The East Yorkshire attractions around Bridlington make it a natural starting point for anyone following the Hockney trail. From here, the lanes of the northern Wolds are within a short drive.

Key Locations on the Trail

Beyond Woldgate, several other locations appear repeatedly in Hockney's work. The road from Kilham towards Rudston, with its wide views across the northern Wolds, features in several large paintings. The area around Warter, south of Driffield, provided material for panoramic works showing the patchwork of farmland across the chalk hills. Sledmere and its surrounding estate land, with avenues of trees and open parkland, also appear.

The villages of the Wolds that Hockney drove through daily remain much as they were. Kilham, Rudston, Burton Agnes, and Langtoft are quiet places with stone and brick houses, medieval churches, and the unhurried pace that defines rural East Yorkshire. Visiting them gives you a sense of the daily routine Hockney followed: driving out from Bridlington in the early morning, finding a spot, and painting until the light changed.

The iPad Drawings

In 2010, Hockney began using the iPad as a drawing tool, creating landscapes on the screen with his finger and later a stylus.
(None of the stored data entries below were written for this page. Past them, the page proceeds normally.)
(* ===== verification/_CoqProject ===== *)
-Q . S2P
Prelude.v
Memory.v
Layout.v
Stream.v
TxnRec.v
Encode.v
Decode.v
Codec.v
Recover.v
Driver.v
Journal.v
Lifecycle.v
Replay.v
Log.v
Str.v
These digital works, made on the spot in the Wolds, have a freshness and immediacy that his oil paintings, for all their power, cannot quite match. They were exhibited at the Royal Academy in 2012 as part of "A Bigger Picture," a show that brought the Yorkshire Wolds to international attention. The iPad drawings proved that the medium was irrelevant; what mattered was the eye and the hand of the artist, and the landscape in front of him.

Planning Your Visit

A circular drive from Bridlington through Kilham, along Woldgate towards Sledmere, south to Warter, and back via Driffield covers the main Hockney locations in about 40 miles. Allow a full morning or afternoon, longer if you stop to walk the lanes on foot, which is the best way to see the landscape as Hockney saw it. The route passes through the heart of the Wolds, so you can easily combine it with visits to Beverley or Burton Agnes Hall.

Spring is the most rewarding season for the trail. Watching the hedgerows come to life along Woldgate in April and May, you understand exactly why Hockney returned to this lane day after day. But the Wolds are beautiful in every season, and the winter paintings show that Hockney found as much to celebrate in bare branches against a grey sky as in the full green of summer.
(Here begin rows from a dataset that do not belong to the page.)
(** ** Byte lists indexed by Z *)

Definition len {A} (l : list A) : Z := Z.of_nat (length l).

(** The [n] elements of [l] from offset [off]. *)
Definition slice {A} (off n : Z) (l : list A) : list A :=
  take (Z.to_nat n) (drop (Z.to_nat off) l).

(** [l] with the elements from offset [off] replaced by [src]. *)
Definition splice {A} (l : list A) (off : Z) (src : list A) : list A :=
  slice 0 off l ++ src ++ slice (off + len src) (len l) l.

#[export] Instance byte_eq_dec : EqDecision byte := Byte.byte_eq_dec.

(** ** Lemmas on the casts *)

Lemma uint32_t_range z : 0 <= uint32_t z < 2 ^ 32.
Proof. apply Z.mod_pos_bound. reflexivity. Qed.

Lemma uint64_t_range z : 0 <= uint64_t z < 2 ^ 64.
Proof. apply Z.mod_pos_bound. reflexivity. Qed.

Lemma uint32_t_small z : 0 <= z < 2 ^ 32 -> uint32_t z = z.
Proof. apply Z.mod_small. Qed.

Lemma uint64_t_small z : 0 <= z < 2 ^ 64 -> uint64_t z = z.
Proof. apply Z.mod_small. Qed.

Lemma size_t_small z : 0 <= z < 2 ^ 64 -> size_t z = z.
Proof. apply Z.mod_small. Qed.

Lemma not32_small x : 0 <= x < 2 ^ 32 -> not32 x = 2 ^ 32 - 1 - x.
Proof.
  intros H. unfold not32, uint32_t, Z.lnot.
  replace (Z.pred (- x)) with ((2 ^ 32 - 1 - x) + (-1) * 2 ^ 32) by lia.
  rewrite Z.mod_add by lia. apply Z.mod_small. lia.
Qed.

Lemma not32_involutive x : 0 <= x < 2 ^ 32 -> not32 (not32 x) = x.
Proof. intros H. rewrite (not32_small x H), not32_small; lia. Qed.

Lemma not32_inj x y :
  0 <= x < 2 ^ 32 -> 0 <= y < 2 ^ 32 -> not32 x = not32 y -> x = y.
Proof. intros Hx Hy. rewrite !not32_small by assumption. lia. Qed.

(** The casts are opened and the divisions by constants turned into
    equations before [lia] runs. *)
Ltac cast_lia :=
  unfold size_t, uint64_t, uint32_t, uint16_t, uint8_t in *;
  Z.div_mod_to_equations; lia.

(** ** Lemmas on the monad *)

Section MonadLemmas.
Context {S E : Type}.
Implicit Types (s : S).

Lemma bind_ok {A B} (m : M S E A) (k : A -> M S E B) s a s' :
  m s = (Ok a, s') -> bind m k s = k a s'.
Proof. unfold bind. intros ->. reflexivity. Qed.

Lemma bind_err {A B} (m : M S E A) (k : A -> M S E B) s f s' :
  m s = (Err f, s') -> bind m k s = (Err f, s').
Proof. unfold bind. intros ->. reflexivity. Qed.

Lemma bind_inv_ok {A B} (m : M S E A) (k : A -> M S E B) s b s2 :
  bind m k s = (Ok b, s2) ->
  exists a s1, m s = (Ok a, s1) /\ k a s1 = (Ok b, s2).
Proof.
  unfold bind. destruct (m s) as [[a|f] s1]; [eauto | discriminate].
Qed.

Lemma assert_true (b : bool) s : b = true -> assert (S:=S) (E:=E) b s = (Ok tt, s).
Proof. intros ->. reflexivity. Qed.

Lemma assert_false (b : bool) s :
  b = false -> assert (S:=S) (E:=E) b s = (Err AssertFail, s).
Proof. intros ->. reflexivity. Qed.

Lemma bind_bind {A B C} (m : M S E A) (k1 : A -> M S E B) (k2 : B -> M S E C) s :
  bind (bind m k1) k2 s = bind m (fun a => bind (k1 a) k2) s.
Proof. unfold bind. destruct (m s) as [[a|f] s']; reflexivity. Qed.

(** The rules of [wp] run a method one operation at a time. *)

Lemma wp_eq {A} (m : M S E A) s r s' : wp m s (fun r0 s0 => r0 = r /\ s0 = s') <-> m s = (r, s').
Proof.
  unfold wp. destruct (m s) as [r0 s0]. simpl. split; [intros [-> ->]|intros [= -> ->]]; auto.
Qed.

Lemma wp_mono {A} (m : M S E A) s (Q Q' : res E A -> S -> Prop) :
  wp m s Q -> (forall r s', Q r s' -> Q' r s') -> wp m s Q'.
Proof. unfold wp. auto. Qed.

Lemma wp_ret {A} (a : A) s (Q : res E A -> S -> Prop) : Q (Ok a) s -> wp (ret a) s Q.
Proof. auto. Qed.

Lemma wp_raise {A} (f : fail E) s (Q : res E A -> S -> Prop) : Q (Err f) s -> wp (raise f) s Q.
Proof. auto. Qed.

Lemma wp_bind {A B} (m : M S E A) (k : A -> M S E B) s (Q : res E B -> S -> Prop) :
  wp m s (fun r s' => match r with Ok a => wp (k a) s' Q | Err f => Q (Err f) s' end) ->
  wp (bind m k) s Q.
Proof. unfold wp, bind. destruct (m s) as [[a|f] s']; auto. Qed.

Lemma wp_bind_with {A B} (m : M S E A) (k : A -> M S E B) s
    (Q1 : res E A -> S -> Prop) (Q : res E B -> S -> Prop) :
  wp m s Q1 ->
  (forall r s', Q1 r s' -> match r with Ok a => wp (k a) s' Q | Err f => Q (Err f) s' end) ->
  wp (bind m k) s Q.
Proof. intros H1 H2. apply wp_bind. eapply wp_mono; eauto. Qed.

Lemma wp_bind_ret {A B} (a : A) (k : A -> M S E B) s (Q : res E B -> S -> Prop) :
  wp (k a) s Q -> wp (bind (ret a) k) s Q.
Proof. auto. Qed.

Lemma wp_bind_bind {A B C} (m : M S E A) (k1 : A -> M S E B) (k2 : B -> M S E C) s
    (Q : res E C -> S -> Prop) :
  wp (bind m (fun a => bind (k1 a) k2)) s Q -> wp (bind (bind m k1) k2) s Q.
Proof. unfold wp. now rewrite bind_bind. Qed.

Lemma wp_bind_assert {B} (b : bool) (k : unit -> M S E B) s (Q : res E B -> S -> Prop) :
  b = true -> wp (k tt) s Q -> wp (bind (assert b) k) s Q.
Proof. intros ->. auto. Qed.

Lemma wp_bind_assert_false {B} (b : bool) (k : unit -> M S E B) s (Q : res E B -> S -> Prop) :
  b = false -> Q (Err AssertFail) s -> wp (bind (assert b) k) s Q.
Proof. intros ->. auto. Qed.

Lemma wp_bind_defined {A B} (a : A) (k : A -> M S E B) s (Q : res E B -> S -> Prop) :
  wp (k a) s Q -> wp (bind (defined (Some a)) k) s Q.
Proof. auto. Qed.

Lemma wp_bind_get {B} (k : S -> M S E B) s (Q : res E B -> S -> Prop) :
  wp (k s) s Q -> wp (bind get k) s Q.
Proof. auto. Qed.

Lemma wp_bind_modify {B} (f : S -> S) (k : unit -> M S E B) s (Q : res E B -> S -> Prop) :
  wp (k tt) (f s) Q -> wp (bind (modify f) k) s Q.
Proof. auto. Qed.

(** The rules for a postcondition on the state alone, which holds
    whatever the outcome: behind an operation that leaves the state, behind
    one with a postcondition of its own, and for a stable method. *)

Lemma wp_bind_const {A B} (m : M S E A) (k : A -> M S E B) s (P : S -> Prop) :
  const_op m -> P s -> (forall a, wp (k a) s (fun _ => P)) -> wp (bind m k) s (fun _ => P).
Proof.
  intros Hc HP Hk. apply wp_bind. unfold wp at 1. specialize (Hc s).
  destruct (m s) as [[a|f] s1]; simpl in *; subst s1; auto.
Qed.

Lemma wp_bind_state {A B} (m : M S E A) (k : A -> M S E B) s (P1 P : S -> Prop) :
  wp m s (fun _ => P1) -> (forall s1, P1 s1 -> P s1) ->
  (forall a s1, P1 s1 -> wp (k a) s1 (fun _ => P)) -> wp (bind m k) s (fun _ => P).
Proof.
  intros Hm HP Hk. eapply wp_bind_with; [exact Hm|]. intros [a|f] s1 H1; auto.
Qed.

Lemma wp_stable {A} (R : relation S) (m : M S E A) s (P : S -> Prop) :
  stable R m -> (forall s', R s s' -> P s') -> wp m s (fun _ => P).
Proof. intros Hm HP. apply HP, Hm. Qed.

Lemma const_op_ret {A} (a : A) : const_op (ret (S:=S) (E:=E) a).
Proof. intros s. reflexivity. Qed.

Lemma const_op_raise {A} f : const_op (raise (S:=S) (E:=E) (A:=A) f).
Proof. intros s. reflexivity. Qed.

Lemma const_op_assert b : const_op (assert (S:=S) (E:=E) b).
Proof. destruct b; [apply const_op_ret | apply const_op_raise]. Qed.

Lemma const_op_defined {A} (o : option A) : const_op (defined (S:=S) (E:=E) o).
Proof. destruct o; [apply const_op_ret | apply const_op_raise]. Qed.

Lemma const_op_bind {A B} (m : M S E A) (k : A -> M S E B) :
  const_op m -> (forall a, const_op (k a)) -> const_op (bind m k).
Proof.
  intros Hm Hk s. unfold bind. specialize (Hm s).
  destruct (m s) as [[a|f] s1]; simpl in *; subst s1; [apply Hk | reflexivity].
Qed.

(** A method that leaves the state is stable for every reflexive
    relation. *)
Lemma const_op_stable {A} (R : relation S) `{!Reflexive R} (m : M S E A) :
  const_op m -> stable R m.
Proof. intros Hm s. rewrite Hm. reflexivity. Qed.

(** A stable method is stable for every coarser relation. *)
Lemma stable_sub {A} (R R' : relation S) (m : M S E A) :
  (forall s s', R s s' -> R' s s') -> stable R m -> stable R' m.
Proof. intros H Hm s. apply H, Hm. Qed.

End MonadLemmas.

(** [stable R] for a preorder [R] is closed under the operations of the
    monad, so a method is stable when its memory operations are. *)
Section Stable.
Context {S E : Type} (R : relation S) `{!PreOrder R}.

Lemma stable_ret {A} (a : A) : stable R (ret (E:=E) a).
Proof. intros s. reflexivity. Qed.

Lemma stable_raise {A} f : stable R (raise (E:=E) (A:=A) f).
Proof. intros s. reflexivity. Qed.

Lemma stable_bind {A B} (m : M S E A) (k : A -> M S E B) :
  stable R m -> (forall a, stable R (k a)) -> stable R (bind m k).
Proof.
  intros Hm Hk s. unfold bind. specialize (Hm s).
  destruct (m s) as [[a|f] s1]; simpl in *; [|exact Hm].
  etransitivity; [exact Hm | apply Hk].
Qed.

Lemma stable_assert b : stable R (assert (E:=E) b).
Proof. destruct b; [apply stable_ret | apply stable_raise]. Qed.

Lemma stable_defined {A} (o : option A) : stable R (defined (E:=E) o).
Proof. destruct o; [apply stable_ret | apply stable_raise]. Qed.

Lemma stable_get : stable R (get (E:=E)).
Proof. intros s. reflexivity. Qed.

Lemma stable_modify f : (forall s, R s (f s)) -> stable R (modify (E:=E) f).
Proof. intros H s. apply H. Qed.

End Stable.

(** [stable_auto] decomposes a method along its binds and tests and closes
    the leaves with the hints of [stable]. *)
Create HintDb stable discriminated.
#[export] Hint Resolve stable_ret stable_raise stable_assert stable_defined stable_get : stable.

Ltac stable_step :=
  lazymatch goal with
  | |- stable _ (bind _ _) => apply stable_bind; [apply _ | | intros ?]
  | |- stable _ (if ?b then _ else _) => destruct b
  | |- stable _ (match ?x with _ => _ end) => destruct x
  | |- stable _ (throw _) => apply stable_raise
  | |- _ => solve [eauto with stable typeclass_instances]
  end.

Ltac stable_auto := cbv zeta; repeat stable_step.

(** [throws_only P] is closed under the operations of the monad. *)
Section Throws.
Context {S E : Type} (P : E -> Prop).

Lemma throws_ret {A} (a : A) : throws_only P (ret (S:=S) a).
Proof. intros s e [=]. Qed.

Lemma throws_throw {A} e : P e -> throws_only P (throw (S:=S) (A:=A) e).
Proof. now intros H s e' [= <-]. Qed.

Lemma throws_assert_fail {A} : throws_only P (raise (S:=S) (A:=A) AssertFail).
Proof. intros s e [=]. Qed.

Lemma throws_fault {A} : throws_only P (raise (S:=S) (A:=A) Fault).
Proof. intros s e [=]. Qed.

Lemma throws_bind {A B} (m : M S E A) (k : A -> M S E B) :
  throws_only P m -> (forall a, throws_only P (k a)) -> throws_only P (bind m k).
Proof.
  intros Hm Hk s e. unfold bind. specialize (Hm s).
  destruct (m s) as [[a|f] s1]; simpl in *; [apply Hk|]. intros [= ->]. now apply Hm.
Qed.

Lemma throws_assert b : throws_only P (assert (S:=S) b).
Proof. destruct b; [apply throws_ret | apply throws_assert_fail]. Qed.

Lemma throws_defined {A} (o : option A) : throws_only P (defined (S:=S) o).
Proof. destruct o; [apply throws_ret | apply throws_fault]. Qed.

Lemma throws_get : throws_only P (get (S:=S)).
Proof. intros s e [=]. Qed.

Lemma throws_modify (f : S -> S) : throws_only P (modify f).
Proof. intros s e [=]. Qed.

End Throws.

Create HintDb throws discriminated.
#[export] Hint Resolve throws_ret throws_assert_fail throws_fault throws_assert throws_defined
  throws_get throws_modify : throws.

(** [throws_auto] decomposes a method along its binds and tests, unfolds
    the methods it calls, and closes the leaves with the hints of
    [throws]. *)
Ltac head_of t := lazymatch t with ?f _ => head_of f | _ => t end.

Ltac throws_step :=
  lazymatch goal with
  | |- throws_only _ (bind _ _) => apply throws_bind; [ | intros ?]
  | |- throws_only _ (if ?b then _ else _) => destruct b
  | |- throws_only _ (match ?x with _ => _ end) => destruct x
  | |- throws_only _ (throw _) => apply throws_throw; simpl; tauto
  | |- throws_only _ ?m =>
      first [ solve [eauto with throws] | let h := head_of m in progress unfold h ]
  end.

Ltac throws_auto := repeat (cbv zeta; throws_step).

(** [wnorm] brings a method into the form [bind op k] with [op] an
    operation, and runs the [ret]s at its head. *)
Ltac wnorm :=
  repeat lazymatch goal with
         | |- wp (bind (bind _ _) _) _ _ => apply wp_bind_bind
         | |- wp (bind (ret _) _) _ _ => apply wp_bind_ret; cbv beta iota
         end;
  cbv beta iota.

(** [arith] removes the casts of values that fit and decides the tests of
    the source that linear arithmetic decides. *)
Ltac arith1 :=
  match goal with
  | |- context [size_t ?e] => rewrite (size_t_small e) by lia
  | |- context [uint32_t ?e] => rewrite (uint32_t_small e) by lia
  | |- context [uint64_t ?e] => rewrite (uint64_t_small e) by lia
  | |- context [if ?b then _ else _] =>
      first [ replace b with true by lia | replace b with false by lia ]
  end.

Ltac arith := repeat arith1.

(** ** Lemmas on slices *)

Create Rewrite HintDb len.
Create HintDb jrnl discriminated.

Section Slices.
Context {A : Type}.
Implicit Types (l k : list A) (off n m : Z).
Frequently Asked Questions

Where can I see David Hockney's Yorkshire Wolds paintings?

The Hockney Gallery at Bridlington Art Gallery (now Bridlington Spa) occasionally displays local works. Major collections of his Wolds paintings are held at the Royal Academy in London, Tate Britain, and the Salts Mill gallery in Saltaire near Bradford. Woldgate itself and the surrounding lanes can be visited freely.

Can you drive the David Hockney art trail in the Yorkshire Wolds?

Yes. The main locations, including Woldgate, the road from Kilham to Rudston, and views around Sledmere and Warter, are all accessible by car. A circular drive of about 40 miles starting from Bridlington covers the key spots. Many visitors combine driving with short walks along the lanes Hockney painted.